Pour M. Mondet, la demande d’Hassan est « normale », sa réponse à lui, aussi. C’est ce dialogue et cet apprentissage que permet un travail en insertion. Cet habitué des publics éloignés de l’emploi – selon l’expression consacrée – estime que deux années d’insertion sont en général nécessaires avant d’être prêt à travailler chez un patron classique en ayant toutes ses chances d’y réussir et d’y être bien.

« Bureaucratie infertile »

Alsadig et Ahmed, eux, n’en sont pas encore à la case « travail », et, même si tous deux s’expriment bien et ont déjà « compris » la France, ils ont surtout vu où se trouvent les nœuds. « Il est difficile de commencer à travailler. Pourtant nous avons envie de travailler », vient d’ailleurs d’écrire le groupe de réfugiés soudanais de Vichy à leur députée La République en marche, Bénédicte Peyrol, pour partager avec l’élue la condition de réfugié, en France, en 2018.

De la France, tous trois ont d’abord senti la froideur du bitume parisien, connu les trottoirs en guise de matelas, avant de se retrouver dans le squat du lycée Jean-Quarré, dans le 19e arrondissement. Et puis, en octobre 2015, un matin à l’aube, des bus les ont évacués vers Varennes-sur-Allier et son centre d’accueil et d’orientation (CAO). « On a passé plusieurs mois là avant d’arriver à Vichy où on a été hébergés comme demandeurs d’asile, puis comme réfugiés, et où finalement on a commencé à faire nos premiers pas vers l’autonomie », résume Ahmed, 27 ans.

Pour lui, la plus grosse galère a été le logement. Il vient juste de s’installer, alors qu’il cherchait ­depuis des mois un studio. Entre les propositions de marchands de sommeil et les loueurs qui ont peur du statut de réfugié, le jeune homme a dû être hébergé par une citoyenne solidaire entre la fin de son placement en foyer de demandeur d’asile et son emménagement récent. Outre cette difficulté, qu’il lui aurait été ­difficile de surmonter seul, ­Ahmed a aussi connu les galères de ce que le ­courrier à la députée qualifie de « bureaucratie infertile ».

Pour pouvoir bénéficier d’une formation, le jeune homme devait valider sa demande sur son espace personnel de Pôle emploi.
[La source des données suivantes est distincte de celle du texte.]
(** A property of the integers in [lo, lo+n) checked by evaluation. *)
Lemma forall_range (P : Z → bool) (lo : Z) (n : nat) :
  forallb P ((λ i, lo + Z.of_nat i) <$> seq 0 n) = true →
  ∀ z, lo ≤ z < lo + Z.of_nat n → P z = true.
Proof.
  intros H z Hz. rewrite forallb_forall in H. apply H, list_elem_of_In.
  apply list_elem_of_fmap. exists (Z.to_nat (z - lo)). split; [lia|].
  apply elem_of_seq. lia.
Qed.

Lemma mask_byte_ones n : 0 ≤ n < 8 →
  byte_ones (mask_byte n) = Some n ∧ mask_byte n ≠ 255.
Proof.
  intros Hn.
  assert (bool_decide (byte_ones (mask_byte n) = Some n ∧ mask_byte n ≠ 255) = true) as H.
  { revert n Hn. refine (forall_range _ 0 8 _). vm_compute. done. }
  by apply bool_decide_eq_true in H.
Qed.

Lemma simpleMaskLength_mask_bytes k n :
  0 ≤ n ≤ 8 * Z.of_nat k → simpleMaskLength (mask_bytes k n) = Some n.
Proof.
  revert n. induction k as [|k IH]; intros n Hn; simpl; [f_equal; lia|].
  destruct (decide (8 ≤ n)) as [H8|H8].
  - replace (mask_byte n) with 255 by (unfold mask_byte; case_match; zbool; [done|lia]).
    simpl. rewrite IH by lia. simpl. f_equal. lia.
  - destruct (mask_byte_ones n) as [H1 H2]; [lia|].
    apply Z.eqb_neq in H2. rewrite H2, mask_bytes_zero by lia.
    replace (forallb _ (replicate k 0)) with true; [done|].
    symmetry. clear. induction k; simpl; auto.
Qed.

Lemma CIDRMask_length ones bits :
  (bits = 32 ∨ bits = 128) → 0 ≤ ones ≤ bits →
  CIDRMask ones bits = mask_bytes (Z.to_nat (bits / 8)) ones.
Proof.
  intros Hb Ho. unfold CIDRMask.
  replace ((bits =? 32) || (bits =? 128)) with true by (symmetry; destruct Hb as [-> | ->]; done).
  replace ((ones <? 0) || (bits <? ones)) with false; [done|].
  symmetry. apply orb_false_iff. split; apply Z.ltb_ge; lia.
Qed.

Lemma Size_CIDRMask ones bits :
  (bits = 32 ∨ bits = 128) → 0 ≤ ones ≤ bits → Size (CIDRMask ones bits) = (ones, bits).
Proof.
  intros Hb Ho. rewrite CIDRMask_length by done. unfold Size.
  rewrite simpleMaskLength_mask_bytes, length_mask_bytes.
  - f_equal. destruct Hb as [-> | ->]; done.
  - destruct Hb as [-> | ->]; [change (Z.to_nat (32 / 8)) with 4%nat|change (Z.to_nat (128 / 8)) with 16%nat]; lia.
Qed.

Lemma and_bytes_idemp a m : and_bytes (and_bytes a m) m = and_bytes a m.
Proof.
  revert m. induction a as [|x a IH]; intros [|y m]; simpl; try done.
  unfold and_bytes in *. simpl. by rewrite IH, <-Z.land_assoc, Z.land_diag.
Qed.
Lemma length_and_bytes a m : length a = length m → length (and_bytes a m) = length a.
Proof. intros. unfold and_bytes. rewrite length_zip_with. lia. Qed.

Lemma Mask_same_length ip m :
  length ip = length m → Mask ip m = and_bytes ip m.
Proof.
  intros H. unfold Mask. destruct (Nat.eqb_spec (length m) 16) as [H16|H16]; simpl.
  - replace (Nat.eqb (length ip) 4) with false by (symmetry; apply Nat.eqb_neq; lia).
    simpl. rewrite H16. simpl. rewrite H, ?H16. done.
  - destruct (Nat.eqb_spec (length ip) 16); [lia|]. rewrite andb_false_r. simpl.
    by rewrite H, Nat.eqb_refl.
Qed.

Lemma To4_4 ip : length ip = 4%nat → To4 ip = ip.
Proof. intros H. unfold To4. by rewrite H. Qed.
Lemma To4_mapped q : length q = 4%nat → To4 (v4InV6Prefix ++ q) = q.
Proof. intros H. unfold To4. rewrite length_app, H. simpl. done. Qed.
Lemma To4_length ip : length (To4 ip) = 4%nat ∨ To4 ip = [].
Proof.
  unfold To4. repeat case_match; auto.
  - left. by apply Nat.eqb_eq.
  - apply andb_true_iff in H0 as [H0 _]. apply Nat.eqb_eq in H0. left. rewrite length_drop. lia.
Qed.
Lemma is_nil_spec {A} (l : list A) : is_nil l = true ↔ l = [].
Proof. by destruct l. Qed.
Lemma is_nil_length {A} (l : list A) : length l ≠ O → is_nil l = false.
Proof. by destruct l. Qed.

(** A network built from an address and a mask of the same length contains
    exactly the addresses that agree with it under the mask. *)
Lemma NetContains_v6 ip m x :
  length ip = 16%nat → length m = 16%nat → To4 (and_bytes ip m) = [] →
  NetContains {| net_ip := and_bytes ip m; net_mask := m |} x = true ↔
  To4 x = [] ∧ length x = 16%nat ∧ and_bytes x m = and_bytes ip m.
Proof.
  intros Hi Hm Ht. unfold NetContains, networkNumberAndMask. simpl. rewrite Ht. simpl.
  rewrite length_and_bytes, Hi by congruence. simpl. rewrite Hm. simpl.
  destruct (is_nil (To4 x)) eqn:Hx.
  - apply is_nil_spec in Hx. rewrite Hx, length_and_bytes, Hi by congruence.
    rewrite andb_true_iff, Nat.eqb_eq, bool_decide_eq_true, and_bytes_idemp. naive_solver.
  - destruct (To4_length x) as [H4|H4]; [|by rewrite H4 in Hx].
    rewrite H4, length_and_bytes, Hi by congruence. simpl. split; [done|].
    intros [H _]. by rewrite H in Hx.
Qed.
(** [Ok None] is the source's [(nil, nil)] for the empty string. *)
Definition parseECSFromString (s : string) : outcome (option ECSInfo) :=
  if (s =? "")%string then Ok None
  else match ParseCIDR s with
       | Some n =>
           let ones := (Size (net_mask n)).1 in
           let v6 := is_nil (To4 (net_ip n)) in
           Ok (Some {| Family := if v6 then 2 else 1; Source := u8 ones; Scope := 0;
                       Address := if v6 then net_ip n else To4 (net_ip n); HasOption := true |})
       | None =>
           let ip := ParseIP s in
           if is_nil ip then Err ("invalid ECS " +:+ fmt_q s)%string
           else if is_nil (To4 ip)
           then Ok (Some {| Family := 2; Source := 128; Scope := 0; Address := ip; HasOption := true |})
           else Ok (Some {| Family := 1; Source := 32; Scope := 0; Address := To4 ip; HasOption := true |})
       end.

Definition ecsToCacheString (e : option ECSInfo) : string :=
  match e with
  | None => ""
  | Some e' =>
      if negb (HasOption e') || is_nil (Address e') || (Source e' =? 0) then "" else ecsString e
  end.

Definition packUint16 (v : Z) : list Z := [v / 256; v mod 256].

(** ** The subnet options of a message *)

Definition subnets (m : Msg) `{DnsLib} : list EDNS0_SUBNET :=
  match IsEdns0 m with
  | Some o => omap (λ x, match x with SUBNET e => Some e | _ => None end) (o_Option o)
  | None => []
  end.

Lemma drop_subnets_app l1 l2 : drop_subnets (l1 ++ l2) = drop_subnets l1 ++ drop_subnets l2.
Proof. unfold drop_subnets. apply List.filter_app. Qed.
Lemma omap_drop_subnets l :
  omap (λ x, match x with SUBNET e => Some e | _ => None end) (drop_subnets l) = [].
Proof. induction l as [|[] l IH]; simpl; done. Qed.
Lemma existsb_drop_subnets l : existsb is_subnet (drop_subnets l) = false.
Proof. induction l as [|[] l IH]; simpl; done. Qed.

Section ecs_lemmas.
Context `{EdnsLaws}.

(** What an [attachECS] leaves of the message's OPT record. *)
Lemma attachECS_opt m e :
  HasOption e = true →
  ∃ o', IsEdns0 (attachECS m (Some e)) = Some o' ∧ o_UDPSize o' = 4096 ∧
        o_Option o' = drop_subnets (from_option o_Option [] (IsEdns0 m)) ++ [subnet_option e 0].
Proof.
  intros He. unfold attachECS. rewrite He. simpl.
  destruct (IsEdns0 m) as [o|] eqn:Hm; eexists.
  - split; [by eapply update_opt_Some|by split].
  - split; [eapply update_opt_Some; by apply IsEdns0_append|by split].
Qed.

Lemma stripECS_subnets m : subnets (stripECS m) = [].
Proof.
  unfold stripECS, subnets. destruct (IsEdns0 m) as [o|] eqn:Hm; [|by rewrite Hm].
  erewrite update_opt_Some by done. simpl. apply omap_drop_subnets.
Qed.

Lemma attachECS_subnets m e :
  HasOption e = true →
  subnets (attachECS m (Some e)) =
    [{| Family_ := Family e; SourceNetmask := Source e; SourceScope := 0; Address_ := Address e |}].
Proof.
  intros He. destruct (attachECS_opt m e He) as (o & Ho & _ & Hl).
  unfold subnets. rewrite Ho, Hl, omap_app, omap_drop_subnets. done.
Qed.

Lemma echoECS_subnets m e :
  HasOption e = true → subnets m = [] →
  subnets (echoECS m (Some e)) =
    [{| Family_ := Family e; SourceNetmask := Source e; SourceScope := Scope e; Address_ := Address e |}].
Proof.
  intros He Hm. unfold echoECS. rewrite He. simpl.
  set (m1 := match IsEdns0 m with Some _ => m | None => _ end).
  assert (∃ o, IsEdns0 m1 = Some o ∧ existsb is_subnet (o_Option o) = false ∧
               omap (λ x, match x with SUBNET e => Some e | _ => None end) (o_Option o) = []) as (o & Ho & Hx & Hs).
  { unfold m1, subnets in *. destruct (IsEdns0 m) as [o|] eqn:E.
    - exists o. split_and!; try done. clear -Hm. induction (o_Option o) as [|[] l IH]; simpl in *; auto; done.
    - exists newOPT. split_and!; try done. by apply IsEdns0_append. }
  rewrite Ho, Hx. unfold subnets. erewrite update_opt_Some by done. simpl.
  by rewrite omap_app, Hs.
Qed.
End ecs_lemmas.

(** ** Clamping *)

(** An IPv4 client subnet as [ecsFromMsg] and [parseECSFromString] build
    them: one of the two representations of an IPv4 address. *)
Definition ecs_v4 (e : ECSInfo) (q : IP) : Prop :=
  HasOption e = true ∧ Family e = 1 ∧ is_u8 (Source e) ∧ length q = 4%nat ∧
  (Address e = q ∨ Address e = v4InV6Prefix ++ q).

Lemma CIDRMask_32_length n : 0 ≤ n ≤ 32 → length (CIDRMask n 32) = 4%nat.
Proof. intros Hn. rewrite CIDRMask_length by auto. by rewrite length_mask_bytes. Qed.

Lemma Mask_v4 a q n :
  length q = 4%nat → (a = q ∨ a = v4InV6Prefix ++ q) → 0 ≤ n ≤ 32 →
  Mask a (CIDRMask n 32) = and_bytes q (CIDRMask n 32).
Proof.
  intros Hq Ha Hn. pose proof (CIDRMask_32_length n Hn) as Hm. destruct Ha as [-> | ->].
  - apply Mask_same_length. congruence.
  - unfold Mask. rewrite Hm, length_app, Hq. simpl.
    rewrite Hm. simpl. by rewrite drop_0, Hq.
Qed.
Sauf qu’Ahmed n’avait ni ordinateur ni connexion Internet. Il a essayé de créer cet espace virtuel avec son téléphone portable, en vain. Et sans un coup de pouce amical, il ne serait sans doute toujours pas inscrit à la formation FIMO (Formation initiale minimale obligatoire), sésame pour conduire des poids lourds en France. « Il était bloqué et plus rien ne se passait », s’agace Pablo Aiquel, un ­Vichyssois solidaire, qui l’a aidé à faire installer une connexion ­Internet dans son appartement.

Retisser un lien

D’ici peu, le jeune homme, qui a appris très rapidement le français grâce au dévouement des bénévoles, va retrouver le plaisir d’être occupé toute la journée. Un ­changement qu’il attend avec impatience, lui qui, hormis les deux cents heures de cours de français de l’Office français de l’immigration et de l’intégration et les douze heures de contrat d’intégration républicaine, a surtout appris la France et le français grâce à ses amitiés vichyssoises, au bénévolat et aux coups de mains précieux d’Issam Othman , premier Soudanais qui se soit installé là, en 2001.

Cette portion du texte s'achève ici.